Я узнал, что у Папаши Упрямца есть золотые зубы, когда мне было шесть, то есть примерно в то же время, когда и про то, что у него на голове растут рога. Но до сих пор я эти рога так и не увидел. Папаше уже сто лет, а мне пятьдесят шесть. Каждый раз, когда мы с ним встречаемся, он всегда в шапке. Если шапка рвется, он меняет ее на новую, и так снова и снова, словно крышки на вечно раскаленной кастрюле, что стоит на плите, а у меня так и не появилось возможности сорвать ее и пощупать, а может, и увидеть рога на его голове. А вот зубы в его рту я видел совершенно отчетливо. Стоило ему только начать рассказывать историю или заговорить о прошлом, он невольно показывал свои зубы. Вот так и с кастрюлей, что стоит на плите: снимешь крышку – и с одного взгляда увидишь, рис варится в ней или каша.

Когда Папаша Упрямец рассказывал истории мне и другим ребятам, его зубы сразу начинали сверкать, и еще до того, как звук его голоса привлекал внимание и нас захватывала история, нас уже притягивали эти золотые зубы. Он всегда сперва открывал рот, а потом уже решал, какую историю рассказать, поэтому два ряда его зубов скрипели, цокали, стучали, как пестик без зерна, скрежетали, как пишущая машинка без бумаги (много лет спустя я начну пользоваться такой машинкой), так что невозможно было сходу что-то расслышать и понять, о чем пойдет речь. Вот в такие моменты его зубы особенно бросались в глаза, они горели, как фонари во время ночного путешествия.

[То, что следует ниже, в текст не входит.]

(* ===== verification/Timestamps.v ===== *)
(** * Reading timestamps back

    [isoformat] prints an aware UTC instant; [parse_isoformat] reads that layout,
    and the round trip holds for every instant a [datetime] can be, by way of
    the civil calendar. *)

From S2P Require Import Prelude Decimal Text Models StrategySpec StrategySemantics Serialization Csv.
From Stdlib Require Import ZArith Lia Ascii.
From stdpp Require Import base list option strings.
Local Open Scope Z_scope.

(** The instants of years 1 to 9999, in microseconds. *)
Definition datetime_ok (t : datetime) : Prop :=
  first_day * 86400000000 <= t < (last_day + 1) * 86400000000.

(** ** Reading *)
Definition take_char (c : ascii) (l : list ascii) : option (list ascii) :=
  match l with c' :: l => if Ascii.eqb c' c then Some l else None | [] => None end.

(** An optional fraction of six digits. *)
Definition take_fraction (l : list ascii) : option (Z * list ascii) :=
  match take_char "." l with Some l => take_number 6 l | None => Some (0, l) end.

Definition parse_isoformat (s : string) : option datetime :=
  '(y, l) ← take_number 4 (to_chars s); l ← take_char "-" l;
  '(m, l) ← take_number 2 l; l ← take_char "-" l;
  '(d, l) ← take_number 2 l; l ← take_char "T" l;
  '(hour, l) ← take_number 2 l; l ← take_char ":" l;
  '(minute, l) ← take_number 2 l; l ← take_char ":" l;
  '(second, l) ← take_number 2 l;
  '(fraction, l) ← take_fraction l;
  if bool_decide (of_chars l = "+00:00"%string)
  then Some (days_from_civil y m d * 86400000000 +
             (hour * 3600000000 + minute * 60000000 + second * 1000000 + fraction))
  else None.

(** ** The calendar *)
Lemma div_bounds a n : 0 < n → n * (a / n) <= a < n * (a / n) + n.
Proof. intros. pose proof (Z.div_mod a n ltac:(lia)). pose proof (Z.mod_pos_bound a n ltac:(lia)). lia. Qed.

(** Abstracts [a / n] as [x] with its bounds. *)
Ltac name_div x a n := pose proof (div_bounds a n ltac:(lia)); set (x := a / n) in *; clearbody x.

(** The year and the day of the year in an era of 146097 days. *)
Lemma doe_parts doe : 0 <= doe < 146097 →
  let yoe := (doe - doe / 1460 + doe / 36524 - doe / 146096) / 365 in
  let doy := doe - (365 * yoe + yoe / 4 - yoe / 100) in
  0 <= yoe <= 399 ∧ 0 <= doy <= 366.
Proof.
  intros H. cbv zeta. destruct (Z.eq_dec doe 146096) as [->|Hne]; [vm_compute; repeat split; discriminate|].
  rewrite (Z.div_small doe 146096) by lia.
  name_div b doe 36524. name_div a doe 1460.
  name_div yoe (doe - a + b - 0) 365. name_div q4 yoe 4. name_div c yoe 100.
  assert (b = 0 ∨ b = 1 ∨ b = 2 ∨ b = 3) as Hb by lia.
  assert (0 <= yoe <= 399) by lia. split; [assumption|].
  assert (c = 0 ∨ c = 1 ∨ c = 2 ∨ c = 3) as Hc by lia.
  destruct Hb as [->|[->|[->| ->]]], Hc as [->|[->|[->| ->]]]; lia.
Qed.

(** A day number is determined by its civil date. *)
Lemma civil_round_trip days :
  let '(y, m, d) := civil_from_days days in
  days_from_civil y m d = days ∧ 1 <= m <= 12 ∧ 1 <= d <= 31 ∧
  (first_day <= days <= last_day → 1 <= y <= 9999).
Proof.
  unfold civil_from_days. pose proof (Z.div_mod (days + 719468) 146097 ltac:(lia)) as Hz.
  pose proof (Z.mod_pos_bound (days + 719468) 146097 ltac:(lia)) as Hdoe.
  set (doe := (days + 719468) mod 146097) in *. set (era := (days + 719468) / 146097) in *. clearbody doe era.
  destruct (doe_parts doe Hdoe) as [Hy Hd]. cbv zeta in Hy, Hd.
  set (yoe := (doe - doe / 1460 + doe / 36524 - doe / 146096) / 365) in *. clearbody yoe.
  set (leaps := yoe / 4 - yoe / 100).
  replace (365 * yoe + yoe / 4 - yoe / 100) with (365 * yoe + leaps) in Hd |- * by (unfold leaps; lia).
  set (doy := doe - (365 * yoe + leaps)) in *. set (mp := (5 * doy + 2) / 153).
  pose proof (div_bounds (5 * doy + 2) 153 ltac:(lia)) as Hmp. fold mp in Hmp. clearbody mp.
  pose proof (div_bounds (153 * mp + 2) 5 ltac:(lia)) as Hm5. set (md := (153 * mp + 2) / 5) in *.
  assert (0 <= mp <= 11) as Hmr by lia. cbv zeta.
  assert ((yoe + era * 400) / 400 = era) as Hera by (rewrite Z.div_add by lia; rewrite Z.div_small; lia).
  assert ((yoe + era * 400) mod 400 = yoe) as Hyoe by (rewrite Z.mod_add by lia; apply Z.mod_small; lia).
  assert (0 <= leaps) as Hl0 by (unfold leaps; pose proof (div_bounds yoe 4); pose proof (div_bounds yoe 100); lia).
  assert (yoe = 399 → leaps = 96) as Hl399 by (intros ->; reflexivity).
  assert (yoe = 0 → leaps = 0) as Hl00 by (intros ->; reflexivity).
  change first_day with (-719162). change last_day with 2932896. unfold days_from_civil.
  destruct (Z.ltb_spec mp 10).
  - destruct (Z.leb_spec (mp + 3) 2); [lia|]. destruct (Z.ltb_spec 2 (mp + 3)); [|lia].
    rewrite Z.add_0_r. rewrite Hera, Hyoe. replace (mp + 3 - 3) with mp by lia. fold md. unfold leaps in *. lia.
  - destruct (Z.leb_spec (mp - 9) 2); [|lia]. destruct (Z.ltb_spec 2 (mp - 9)); [lia|].
    replace (yoe + era * 400 + 1 - 1) with (yoe + era * 400) by lia. rewrite Hera, Hyoe.
    replace (mp - 9 + 9) with mp by lia. fold md. unfold leaps in *. lia.
Qed.

(** ** Padded numbers *)
Lemma take_number_app ds l :
  Forall (λ c, is_digit c = true) ds → take_number (length ds) (ds ++ l) = Some (Z.of_N (digits_value ds), l).
Proof.
  intros Hds. unfold take_number. rewrite take_app_length, drop_app_length, Nat.eqb_refl. cbn [andb].
  rewrite (proj2 (forallb_forall _ _)); [done|]. intros c Hc. rewrite Forall_forall in Hds. apply Hds, list_elem_of_In, Hc.
Qed.

(** A number printed with its width reads back. *)
Lemma take_padded w n l :
  0 <= n < 10 ^ Z.of_nat (S w) → take_number (S w) (to_chars (padded (S w) n) ++ l) = Some (n, l).
Proof.
  intros Hn. destruct (padded_digits w n Hn) as (Hlen & Hall & Hv).
  rewrite <- Hlen at 1. rewrite take_number_app by done. by rewrite Hv, Z2N.id by lia.
Qed.

Lemma to_chars_app s1 s2 : to_chars (s1 +:+ s2) = to_chars s1 ++ to_chars s2.
Proof. induction s1 as [|c s1 IH]; [done|]. change (c :: to_chars (s1 +:+ s2) = c :: to_chars s1 ++ to_chars s2). by rewrite IH. Qed.

Lemma take_char_cons c l : take_char c (c :: l) = Some l.
Proof. unfold take_char. by rewrite Ascii.eqb_refl. Qed.

Lemma take_fraction_printed f :
  0 <= f < 1000000 →
  take_fraction (to_chars (if f =? 0 then EmptyString else "." +:+ padded 6 f) ++ to_chars "+00:00") =
  Some (f, to_chars "+00:00").
Proof.
  intros Hf. unfold take_fraction. destruct (Z.eqb_spec f 0) as [->|]; [done|].
  rewrite to_chars_app, <- app_assoc. change (to_chars ".") with ["."%char]. cbn [app].
  rewrite take_char_cons. by apply take_padded.
Qed.

(** ** The round trip *)
Lemma isoformat_round_trip (t : datetime) : datetime_ok t → parse_isoformat (isoformat t) = Some t.
Proof.
  intros Hok. unfold datetime_ok in Hok. unfold isoformat, parse_isoformat.
  pose proof (Z.div_mod t 86400000000 ltac:(lia)) as Ht. pose proof (Z.mod_pos_bound t 86400000000 ltac:(lia)) as Hus.
  set (us := t mod 86400000000) in *. set (days := t / 86400000000) in *. clearbody us days.
  pose proof (civil_round_trip days) as Hc. destruct (civil_from_days days) as [[y m] d].
  destruct Hc as (Hdays & Hm & Hd & Hy). specialize (Hy ltac:(lia)). cbv zeta.
  pose proof (div_bounds us 3600000000 ltac:(lia)) as Hh.
  pose proof (Z.mod_pos_bound (us / 60000000) 60 ltac:(lia)) as Hmin.
  pose proof (Z.mod_pos_bound (us / 1000000) 60 ltac:(lia)) as Hsec.
  pose proof (Z.mod_pos_bound us 1000000 ltac:(lia)) as Hfr.
  assert (us = us / 3600000000 * 3600000000 + (us / 60000000) mod 60 * 60000000 +
               (us / 1000000) mod 60 * 1000000 + us mod 1000000) as Hsplit.
  { pose proof (Z.div_mod us 1000000 ltac:(lia)) as H1. pose proof (Z.div_mod (us / 1000000) 60 ltac:(lia)) as H2.
    pose proof (Z.div_mod (us / 1000000 / 60) 60 ltac:(lia)) as H3.
    rewrite !Z.div_div in H2, H3 by lia. rewrite Z.div_div in H3 by lia.
    change (1000000 * 60) with 60000000 in *. change (60000000 * 60) with 3600000000 in *. lia. }
  rewrite !to_chars_app. do 6 rewrite <- ?app_assoc.
  change (to_chars "-") with ["-"%char]. change (to_chars "T") with ["T"%char]. change (to_chars ":") with [":"%char].
  cbn [app].
  do 5 (rewrite take_padded by (simpl; lia); cbn [mbind option_bind]; rewrite take_char_cons; cbn [mbind option_bind]).
  rewrite take_padded by (simpl; lia). cbn [mbind option_bind]. rewrite take_fraction_printed by done.
  cbn [mbind option_bind]. rewrite of_to_chars, bool_decide_eq_true_2 by done. f_equal. rewrite Hdays. lia.
Qed.
(* ===== verification/Session.v ===== *)
(** * Database sessions ([backend/app/db/session.py])

    The URL of the database as the parts SQLAlchemy's [make_url] returns, the
    options of the engine, and the session of a request. *)

From S2P Require Import Prelude Text Models Effects Database Config.
From Stdlib Require Import ZArith QArith Lia.
From stdpp Require Import base list option strings gmap.
Local Open Scope Z_scope.

(** [sqlalchemy.engine.URL] *)
Record DatabaseUrl : Type := mkDatabaseUrl {
  drivername : string;
  host : option string;
  port : option Z;
  query_options : gmap string string }.

Definition LOCAL_DATABASE_HOSTS : list string := ["localhost"; "127.0.0.1"; "::1"; "host.docker.internal"]%string.

Definition set_drivername (name : string) (u : DatabaseUrl) : DatabaseUrl :=
  mkDatabaseUrl name (host u) (port u) (query_options u).

(** [url.update_query_dict({key: value})]: an option already there is replaced. *)
Definition update_query (key value : string) (u : DatabaseUrl) : DatabaseUrl :=
  mkDatabaseUrl (drivername u) (host u) (port u) (<[key := value]> (query_options u)).

Definition database_host (u : DatabaseUrl) : string := str_lower (or_empty (host u)).

Definition normalize_database_url (url : DatabaseUrl) : DatabaseUrl :=
  let url := if String.eqb (drivername url) "postgresql" then set_drivername "postgresql+psycopg" url else url in
  let is_local_supabase := bool_decide (port url = Some 54322) in
  if negb (bool_decide (database_host url ∈ LOCAL_DATABASE_HOSTS)) && negb is_local_supabase
  then update_query "sslmode" "require" url else url.

(** The arguments of [create_engine]. *)
Record EngineOptions : Type := mkEngineOptions {
  eo_url : DatabaseUrl;
  eo_connect_timeout : Z;
  eo_pool_pre_ping : bool;
  eo_pool_size : Z;
  eo_max_overflow : Z;
  eo_pool_timeout : Z;
  eo_pool_recycle : Z;
  eo_pool_use_lifo : bool }.

Definition create_database_engine (url : DatabaseUrl)
    (connect_timeout pool_size max_overflow pool_timeout pool_recycle : Z) : EngineOptions :=
  mkEngineOptions (normalize_database_url url) connect_timeout true pool_size max_overflow pool_timeout pool_recycle true.

(** The process-wide engine; [url] is the parsed [settings.database_url]. *)
Definition engine_of (s : Settings) (url : DatabaseUrl) : EngineOptions :=
  create_database_engine url (database_connect_timeout_seconds s) (database_pool_size s) (database_max_overflow s)
    (database_pool_timeout_seconds s) (database_pool_recycle_seconds s).

(** The session of a request around its handler. *)
Definition get_db_session {T A} (handler : DB T A) : DB T A :=
  db_try handler (λ e, _ <- session_rollback ;; db_raise e).

(** ** Lemmas *)
Definition local_target (u : DatabaseUrl) : Prop :=
  database_host u ∈ LOCAL_DATABASE_HOSTS ∨ port u = Some 54322.

Lemma normalize_host u : host (normalize_database_url u) = host u ∧ port (normalize_database_url u) = port u.
Proof. unfold normalize_database_url. destruct (String.eqb _ _), (negb _ && negb _); done. Qed.

Lemma normalize_query u :
  (local_target u → query_options (normalize_database_url u) = query_options u) ∧
  (¬ local_target u → query_options (normalize_database_url u) = <["sslmode"%string := "require"%string]> (query_options u)).
Proof.
  unfold normalize_database_url, local_target.
  set (v := if String.eqb (drivername u) "postgresql" then set_drivername "postgresql+psycopg" u else u).
  assert (query_options v = query_options u ∧ host v = host u ∧ port v = port u) as (Eq & Eh & Ep)
    by (unfold v; destruct (String.eqb _ _); done).
  unfold database_host. rewrite Eh, Ep.
  destruct (bool_decide_reflect (str_lower (or_empty (host u)) ∈ LOCAL_DATABASE_HOSTS)),
    (bool_decide_reflect (port u = Some 54322)); cbn [negb andb]; (split; [intros H|intros H]); try tauto; try done.
  cbn [update_query query_options]. by rewrite Eq.
Qed.

(** ** The theorems *)

(** C32: The database connection: TLS is required, whatever the URL asks for, unless
    the host is one of the local ones or the port is the local Supabase port,
    and then the options are those of the URL; the host, the port and every
    other option are kept; in production, settings that load never lead to a
    connection without TLS; and a process opens at most a hundred connections. *)
Theorem database_connection (s : Settings) (u : DatabaseUrl) :
  load_settings s = Ok s → host u = url_hostname (database_url s) → port u = url_port (database_url s) →
  let e := engine_of s u in
  host (eo_url e) = host u ∧ port (eo_url e) = port u ∧
  (∀ key, key ≠ "sslmode"%string → query_options (eo_url e) !! key = query_options u !! key) ∧
  (¬ local_target u → query_options (eo_url e) !! "sslmode"%string = Some "require"%string) ∧
  (local_target u → query_options (eo_url e) !! "sslmode"%string = query_options u !! "sslmode"%string) ∧
  (environment s = PRODUCTION → query_options (eo_url e) !! "sslmode"%string = Some "require"%string) ∧
  0 < eo_pool_size e + eo_max_overflow e <= 100.
Proof.
  intros Hload Hhost Hport e. destruct (normalize_host u) as [Eh Ep]. destruct (normalize_query u) as [Hlocal Hremote].
  change (eo_url e) with (normalize_database_url u).
  assert (¬ local_target u → query_options (normalize_database_url u) !! "sslmode"%string = Some "require"%string) as Htls.
  { intros H. rewrite Hremote by done. apply lookup_insert_eq. }
  pose proof (proj1 (proj1 (settings_load_iff s)) Hload) as (Hf & _ & Hprod).
  split_and!; [done|done| |done| | | |].
  - intros key Hk. destruct (decide (local_target u)) as [H|H]; [by rewrite Hlocal|].
    rewrite Hremote by done. by apply lookup_insert_ne.
  - intros H. by rewrite Hlocal.
  - intros Hp. apply Htls. destruct (Hprod Hp) as (H1 & H2 & _). unfold local_target, database_host.
    rewrite Hhost, Hport. by intros [|].
  - unfold settings_fields_ok, gt0_le, ge0_le in Hf. repeat (apply andb_true_iff in Hf as [Hf ?]). propify_bool. simpl. lia.
  - unfold settings_fields_ok, gt0_le, ge0_le in Hf. repeat (apply andb_true_iff in Hf as [Hf ?]). propify_bool. simpl. lia.
Qed.

Definition sample_url : DatabaseUrl :=
  mkDatabaseUrl "postgresql" (Some "db.abc.supabase.co") (Some 5432) {["sslmode" := "disable"; "application_name" := "api"]}%string.

Lemma database_connection_witness :
  let e := engine_of sample_settings sample_url in
  drivername (eo_url e) = "postgresql+psycopg"%string ∧ query_options (eo_url e) !! "application_name"%string = Some "api"%string ∧
  query_options (eo_url e) !! "sslmode"%string = Some "require"%string.
Proof.
  split; [reflexivity|]. split; [reflexivity|].
  apply (database_connection sample_settings sample_url sample_settings_load eq_refl eq_refl). reflexivity.
Defined.

(** The port alone marks a target as local: outside production a remote host
    on port 54322 is connected without requiring TLS. *)
Lemma remote_without_tls :
  let u := mkDatabaseUrl "postgresql" (Some "db.example.org") (Some 54322) ∅ in
  database_host u ∉ LOCAL_DATABASE_HOSTS ∧ query_options (normalize_database_url u) !! "sslmode"%string = None.
Proof. split; [vm_compute; intros H; repeat (apply elem_of_cons in H as [H|H]; [discriminate H|]); by apply not_elem_of_nil in H|reflexivity]. Qed.

(** A stricter mode in the URL of a remote target is replaced as well. *)
Lemma verification_replaced :
  let u := mkDatabaseUrl "postgresql" (Some "db.example.org") (Some 5432) {["sslmode" := "verify-full"]}%string in
  query_options (normalize_database_url u) !! "sslmode"%string = Some "require"%string.
Proof. reflexivity. Qed.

Из всех детей, слушавших истории Папаши Упрямца, я был первым, кто обнаружил его золотые зубы. Я заметил, что, когда он рассказывает о каких-то трогательных моментах или сильно увлекается, его рот раскрывается и так и замирает в раскрытом состоянии, как будто его горло перехватило или сердце укололо чем-то острым. Поэтому я – а я был очень внимательным – отчетливо разглядел все его зубы: два ряда неровных, разного цвета зубов напоминали два ряда причудливых зерен в кукурузном початке, и они вызывали у меня недоумение и любопытство.